Roberta, ceramista Ravenna-Dubai: “Le donne faticano il doppio ovunque”

Roberta Barlati

Quattro anni fa, per seguire il marito che si spostava per lavoro, ha lasciato Ravenna insieme al figlio che aveva appena finito le superiori e si è trasferita a Dubai, dove nonostante la fatica di una vita da cambiare all’improvviso, ha trovato nuove opportunità di lavoro alle quali non avrebbe mai pensato. Roberta Barlati, ceramista 58enne, giovedì 5 ottobre alle 18,30 sarà al Grinder di Ravenna (via di Roma 178) a raccontare la sua esperienza durante l’incontro “Racconti da Dubai” inserito nell’iniziativa Farini Social Week. Dove non mancherà di parlare di pari opportunità e diritti delle donne, tema che le sta parecchio a cuore.
Roberta, lei ha fatto la ceramista per trent’anni. Ora si sta dedicando alla scultura. Che mondo è, il suo, per una donna?
“Ho sempre toccato con mano, purtroppo, la difficoltà di essere accettata dal mercato in quanto donna. Io per molti anni ho avuto la partita Iva, situazione oggi molto attuale tra i giovani. E non nascondo che per lungo tempo sono riuscita a lavorare solo perché ho tenuto i prezzi bassi. Non amo il vittimismo ma lo svantaggio, per le donne, è netto: nel mio caso, lavorando da sola, dovevo riunire in me stessa tutte le fasi del lavoro, dall’ideazione alla commercializzazione, passando per la produzione. La ceramica, poi, fa rima con fatica: quella di sollevare e lavorare un materiale pesantissimo”.
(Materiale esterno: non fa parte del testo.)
(* ===== verification/FsTree.v ===== *)
(** * Memory file system: the directory tree (src/fsmem.c)

    The invariant of the node and handle stores, [tree_ok], and that every
    operation of FsMem.v keeps it. *)
From S2P Require Import Prelude Str FsPath FsMem.

(** ** The tree *)

(** The nodes [l], linked by [next], from [p] up to [q]. *)
Fixpoint seg (nd : gmap Z mnode) (p : Z) (l : list Z) (q : Z) : Prop :=
  match l with
  | [] => p = q
  | x :: l => p = x /\ exists n, nd !! x = Some n /\ seg nd (next n) l q
  end.

(** [max_size] is more than the block holds by at most its descriptor, which
    [realloc] counts as room; a file without a block has none. *)
Definition block_ok (data : option (list Z)) (mx : Z) : Prop :=
  match data with Some d => mx <= Z.of_nat (length d) + 12 /\ (d = [] -> mx = 0) | None => True end.

Definition children (ch : gmap Z (list Z)) (d : Z) : list Z := default [] (ch !! d).

(** The stores hold a forest: [ch] lists the children of every directory. A
    child has a higher address than its directory, which rules out cycles. *)
Record tree_ok (s : mfs) (ch : gmap Z (list Z)) : Prop := {
  t_fresh : 0 < nexta s;
  t_node p n : nodes s !! p = Some n -> 0 < p < nexta s /\
    match nbody_of n with
    | NFile d sz mx => children ch p = [] /\ 0 <= sz <= mx /\ mx < 2147483648 /\ block_ok d mx
    | NDir c t => seg (nodes s) c (children ch p) 0 /\ t = default 0 (last (children ch p))
    end;
  t_child d x : x ∈ children ch d -> d < x /\ exists n, nodes s !! x = Some n /\ parent n = d;
  t_nodup d : NoDup (children ch d);
  t_handle p h : handles s !! p = Some h -> 0 < p < nexta s /\
    (exists n, nodes s !! target h = Some n /\ ntype n = handle_type h) /\
    match fsn_data h with
    | OFile _ pos => 0 <= pos < 2147483648
    | ODir _ cur => cur = 0 \/ is_Some (nodes s !! cur)
    end;
  t_root fs r : rootdirs s !! fs = Some r -> exists n, nodes s !! r = Some n /\ ntype n = FSNODE_DIR /\ parent n = 0;
  t_next p n : nodes s !! p = Some n -> next n = 0 \/ is_Some (nodes s !! next n);
  t_parent p n : nodes s !! p = Some n -> parent n = 0 \/
    exists q, nodes s !! parent n = Some q /\ ntype q = FSNODE_DIR }.

Definition memfs_ok (s : mfs) : Prop := exists ch, tree_ok s ch.

Lemma seg_app nd p l1 l2 q : seg nd p (l1 ++ l2) q <-> exists m, seg nd p l1 m /\ seg nd m l2 q.
Proof.
  revert p. induction l1 as [|x l1 IH]; intros p; cbn [app seg].
  - split; [intros H; by exists p | by intros (m & -> & H)].
  - split.
    + intros (-> & n & Hn & H). apply IH in H as (m & H1 & H2). exists m. split; [|done]. split; [done|]. by exists n.
    + intros (m & (-> & n & Hn & H1) & H2). split; [done|]. exists n. split; [done|]. apply IH. by exists m.
Qed.

Lemma seg_frame nd nd' p l q :
  (forall x n, x ∈ l -> nd !! x = Some n -> exists n', nd' !! x = Some n' /\ next n' = next n) ->
  seg nd p l q -> seg nd' p l q.
Proof.
  revert p. induction l as [|x l IH]; intros p H; cbn [seg]; [done|].
  intros (-> & n & Hn & Hs). split; [done|]. destruct (H x n ltac:(set_solver) Hn) as (n' & Hn' & E).
  exists n'. split; [done|]. rewrite E. apply IH; [|done]. intros y m Hy. apply H. set_solver.
Qed.

Lemma seg_insert_ne nd p l q x n : x ∉ l -> seg nd p l q -> seg (<[x := n]> nd) p l q.
Proof.
  intros Hx. apply seg_frame. intros y m Hy Hm. exists m. split; [|done].
  rewrite lookup_insert_ne; [done|]. set_solver.
Qed.

Lemma seg_head nd p l q : seg nd p l q -> p = default q (head l).
Proof. destruct l as [|x l]; cbn; [done|]. by intros [-> _]. Qed.

(** A child is not its own directory, nor are two directories' children shared. *)
Lemma child_ne s ch d x : tree_ok s ch -> x ∈ children ch d -> x <> d.
Proof. intros H Hx. apply (t_child _ _ H) in Hx as [? _]. lia. Qed.
Lemma child_unique s ch d d' x : tree_ok s ch -> x ∈ children ch d -> x ∈ children ch d' -> d = d'.
Proof.
  intros H Hx Hx'. apply (t_child _ _ H) in Hx as (_ & n & Hn & <-).
  apply (t_child _ _ H) in Hx' as (_ & n' & Hn' & <-). by simplify_eq.
Qed.

(** A change of a node that keeps its links keeps the tree. *)
Lemma tree_update s ch p n n' :
  tree_ok s ch -> nodes s !! p = Some n -> next n' = next n -> parent n' = parent n -> ntype n' = ntype n ->
  match nbody_of n' with
  | NFile d sz mx => 0 <= sz <= mx /\ mx < 2147483648 /\ block_ok d mx
  | NDir _ _ => nbody_of n' = nbody_of n
  end ->
  tree_ok (set_nodes (<[p := n']> (nodes s)) s) ch.
Proof.
  intros H Hp Enext Epar Ety Hb.
  assert (forall x m, nodes s !! x = Some m -> exists m', <[p := n']> (nodes s) !! x = Some m' /\
    next m' = next m /\ parent m' = parent m /\ ntype m' = ntype m) as Hl.
  { intros x m Hx. rewrite lookup_insert. case_decide as E; [subst; simplify_eq; by exists n' | by exists m]. }
  split; cbn [nodes handles rootdirs nexta set_nodes].
  - apply (t_fresh _ _ H).
  - intros x m. rewrite lookup_insert. case_decide as E.
    + intros [= <-]. subst x. destruct (t_node _ _ H p n Hp) as [Hr Hn]. split; [done|].
      unfold ntype in Ety. destruct (nbody_of n'); [|].
      * destruct (nbody_of n); [|done]. split; [apply Hn|done].
      * rewrite <- Hb in Hn. destruct Hn as [Hs Ht]. split; [|done].
        eapply seg_frame; [|done]. intros y m Hy Hm. destruct (Hl y m Hm) as (m' & ? & ? & _). by exists m'.
    + intros Hx. destruct (t_node _ _ H x m Hx) as [Hr Hn]. split; [done|].
      destruct (nbody_of m); [done|]. destruct Hn as [Hs Ht]. split; [|done].
      eapply seg_frame; [|done]. intros y m' Hy Hm. destruct (Hl y m' Hm) as (m'' & ? & ? & _). by exists m''.
  - intros d x Hx. destruct (t_child _ _ H d x Hx) as (Hlt & m & Hm & <-). split; [done|].
    destruct (Hl x m Hm) as (m' & ? & _ & ? & _). by exists m'.
  - apply (t_nodup _ _ H).
  - intros q h Hh. destruct (t_handle _ _ H q h Hh) as (Hr & (m & Hm & Et) & Hd). split; [done|]. split.
    + destruct (Hl _ m Hm) as (m' & ? & _ & _ & E). exists m'. split; [done|]. by rewrite E.
    + destruct (fsn_data h); [done|]. destruct Hd as [->|[m' Hm']]; [by left|]. right.
      destruct (Hl _ m' Hm') as (m'' & Hm'' & _). by exists m''.
  - intros fs r Hr. destruct (t_root _ _ H fs r Hr) as (m & Hm & Et & Ep).
    destruct (Hl r m Hm) as (m' & ? & _ & E1 & E2). exists m'. by rewrite E1, E2.
  - assert (forall x m, nodes s !! x = Some m -> next m = 0 \/ is_Some (<[p := n']> (nodes s) !! next m)) as Hx.
    { intros x m Hx. destruct (t_next _ _ H x m Hx) as [?|[m' Hm']]; [by left|right].
      destruct (Hl _ m' Hm') as (m'' & ? & _). by exists m''. }
    intros x m. rewrite lookup_insert. case_decide; [|apply Hx]. intros [= <-]. rewrite Enext. by apply (Hx p).
  - assert (forall x m, nodes s !! x = Some m -> parent m = 0 \/
      exists q, <[p := n']> (nodes s) !! parent m = Some q /\ ntype q = FSNODE_DIR) as Hx.
    { intros x m Hx. destruct (t_parent _ _ H x m Hx) as [?|(q & Hq & Eq)]; [by left|right].
      destruct (Hl _ q Hq) as (q' & ? & _ & _ & E). exists q'. by rewrite E. }
    intros x m. rewrite lookup_insert. case_decide; [|apply Hx]. intros [= <-]. rewrite Epar. by apply (Hx p).
Qed.

(** A change of a handle. *)
Lemma tree_handle s ch p h :
  tree_ok s ch -> 0 < p < nexta s ->
  (exists n, nodes s !! target h = Some n /\ ntype n = handle_type h) ->
  match fsn_data h with OFile _ pos => 0 <= pos < 2147483648 | ODir _ cur => cur = 0 \/ is_Some (nodes s !! cur) end ->
  tree_ok (set_handles (<[p := h]> (handles s)) s) ch.
Proof.
  intros H Hp Ht Hd. destruct H. split; cbn [nodes handles rootdirs nexta set_handles]; try done.
  intros q h'. rewrite lookup_insert. case_decide; [|auto]. intros [= <-]. subst. split_and!; try done; apply Hp.
Qed.

Lemma tree_delete_handle s ch p : tree_ok s ch -> tree_ok (set_handles (delete p (handles s)) s) ch.
Proof.
  intros H. destruct H. split; cbn [nodes handles rootdirs nexta set_handles]; try done.
  intros q h'. rewrite lookup_delete. case_decide; [done|auto].
Qed.

Lemma tree_errno s ch e : tree_ok s ch -> tree_ok (set_errno e s) ch.
Proof. intros H. by destruct H. Qed.

Lemma tree_roots s ch fs r n :
  tree_ok s ch -> nodes s !! r = Some n -> ntype n = FSNODE_DIR -> parent n = 0 ->
  tree_ok (set_roots (<[fs := r]> (rootdirs s)) s) ch.
Proof.
  intros H Hr Ht Hp. destruct H. split; cbn [nodes handles rootdirs nexta set_roots]; try done.
  intros f q. rewrite lookup_insert. case_decide; [|eauto]. intros [= <-]. by exists n.
Qed.

(** ** Steps of the operations *)

(** The monad's operations unfold. *)
Ltac sm :=
  cbv [mbind mret sm_mbind sm_mret sm_get sm_upd sm_lift get_node put_node get_handle put_handle
       free_handle fail res_mbind res_bind];
  cbn [of_option nodes handles rootdirs cwdnode nexta avail errno set_nodes set_handles set_roots set_errno].

(** [n'] is [n] up to the links and the length of the children list. *)
Definition same_node (n n' : mnode) : Prop :=
  nname n' = nname n /\ parent n' = parent n /\ nfsnode n' = nfsnode n /\ ntype n' = ntype n /\
  (ntype n = FSNODE_FILE -> nbody_of n' = nbody_of n).

Lemma same_node_refl n : same_node n n.
Proof. by split_and!. Qed.
Lemma same_node_trans n1 n2 n3 : same_node n1 n2 -> same_node n2 n3 -> same_node n1 n3.
Proof. intros (A1 & B1 & C1 & D1 & E1) (A2 & B2 & C2 & D2 & E2). split_and!; try congruence. intros. rewrite E2; [auto|congruence]. Qed.

Lemma child_bound s ch d x : tree_ok s ch -> x ∈ children ch d -> 0 < x < nexta s.
Proof. intros H Hx. apply (t_child _ _ H) in Hx as (_ & n & Hn & _). by apply (t_node _ _ H) in Hn as [? _]. Qed.

Lemma no_children_fresh s ch p : tree_ok s ch -> nexta s <= p -> children ch p = [].
Proof.
  intros H Hp. destruct (children ch p) as [|x l] eqn:E; [done|].
  assert (x ∈ children ch p) as Hx by (rewrite E; set_solver).
  pose proof (child_bound _ _ _ _ H Hx). apply (t_child _ _ H) in Hx as [? _]. lia.
Qed.

(** Allocation alone. *)
Definition bump (s : mfs) (k : nat) : mfs :=
  mk_mfs (nodes s) (handles s) (rootdirs s) (cwdnode s) (nexta s + 1) k (errno s).

Lemma tree_bump s ch k : tree_ok s ch -> tree_ok (bump s k) ch.
Proof.
  intros H. split; cbn [nodes handles rootdirs nexta bump];
    [ | | apply (t_child _ _ H) | apply (t_nodup _ _ H) | | apply (t_root _ _ H) | apply (t_next _ _ H) | apply (t_parent _ _ H)].
  - pose proof (t_fresh _ _ H). lia.
  - intros p n Hn. destruct (t_node _ _ H p n Hn). split; [lia|done].
  - intros p h Hh. destruct (t_handle _ _ H p h Hh) as (? & ? & ?). split; [lia|done].
Qed.

Definition empty_node (ty : fsnode_type) : mnode :=
  mk_node (match ty with FSNODE_FILE => NFile (Some []) 0 0 | FSNODE_DIR => NDir 0 0 end) [] 0 0 0.

(** A node without links at an address no list contains. *)
Lemma tree_new s ch p n :
  tree_ok s ch -> 0 < p < nexta s -> nodes s !! p = None -> (forall d, p ∉ children ch d) -> children ch p = [] ->
  nbody_of n = NDir 0 0 \/ nbody_of n = NFile (Some []) 0 0 -> next n = 0 -> parent n = 0 ->
  tree_ok (set_nodes (<[p := n]> (nodes s)) s) ch.
Proof.
  intros H Hp Hnone Hnot Hch Hb Hnx Hpar.
  assert (forall x m, nodes s !! x = Some m -> <[p := n]> (nodes s) !! x = Some m) as Hl.
  { intros x m Hx. rewrite lookup_insert_ne; [done|]. by intros ->; simplify_eq. }
  split; cbn [nodes handles rootdirs nexta set_nodes].
  - apply (t_fresh _ _ H).
  - intros x m. rewrite lookup_insert. case_decide as E.
    + intros [= <-]. subst x. split; [done|]. rewrite Hch. destruct Hb as [-> | ->]; done.
    + intros Hx. destruct (t_node _ _ H x m Hx) as [Hr Hn]. split; [done|].
      destruct (nbody_of m); [done|]. destruct Hn as [Hs Ht]. split; [|done]. by apply seg_insert_ne.
  - intros d x Hx. destruct (t_child _ _ H d x Hx) as (Hlt & m & Hm & <-). split; [done|]. exists m. auto.
  - apply (t_nodup _ _ H).
  - intros q h Hh. destruct (t_handle _ _ H q h Hh) as (Hr & (m & Hm & Et) & Hd). split; [done|].
    split; [exists m; auto|]. destruct (fsn_data h); [done|]. destruct Hd as [->|[m' Hm']]; [by left|].
    right. exists m'. auto.
  - intros fs r Hr. destruct (t_root _ _ H fs r Hr) as (m & Hm & ?). exists m. auto.
  - intros x m. rewrite lookup_insert. case_decide; [intros [= <-]; by left|]. intros Hx.
    destruct (t_next _ _ H x m Hx) as [?|[m' Hm']]; [by left|right]. exists m'. auto.
  - intros x m. rewrite lookup_insert. case_decide; [intros [= <-]; by left|]. intros Hx.
    destruct (t_parent _ _ H x m Hx) as [?|(q & Hq & Eq)]; [by left|right]. exists q. auto.
Qed.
Se li ricorda, i primi tempi della maternità?
“Sì. Lavorando in proprio ricordo di aver apprezzato più i pregi, che i difetti di un mestiere autonomo. Ho portato mio figlio al nido molto presto, mi sono gestita il lavoro nei tempi che si conciliavano ai suoi, rinunciando solo ai mercatini e tenendomi i clienti più importanti e i negozi che servivo”.
Che opportunità è stata, a un certo punto della sua vita, Dubai?
“Sono partita con tantissime perplessità, convinta che non avrei combinato nulla. Sono arrivata da perfetta sconosciuta e non immaginavo che mi si sarebbero aperte delle porte. Invece, sebbene a rilento, le possibilità ci sono state: mi sono riavvicinata alla scultura, ho lavorato per lo studio di un libanese e insegnato ceramica in una scuola. Belle occasioni che non hanno comunque celato il maschilismo che anche in Italia avevo sperimentato. Credo non esista un posto al mondo dove la strada, per le donne, sia spianata. Dubai non è l’Arabia Saudita, le donne lavorano. Ma anche se solo l’8% della popolazione femminile è composta da donne del posto, la voglia di emancipazione è fortissima e lontano dall’essere del tutto esaudita”.
Il tema delle donne è caro anche alla sua produzione. In che modo, in particolare?
“Con il progetto Ladies, sculture nelle quali l’accento è posto sul cuore. Perché le donne saranno anche più svantaggiate ma hanno un’incredibile capacità di dare, un’arma a doppio taglio che a volte le porta anche a ferirsi. Per dirlo, mi serviva un materiale più leggero della ceramica: non a caso uso la porcellana e il paperclay, che mischia argilla e carta. L’accento sulla fatica che le donne fanno è simboleggiata invece nei capelli, dritti e realizzati con fili di rame”.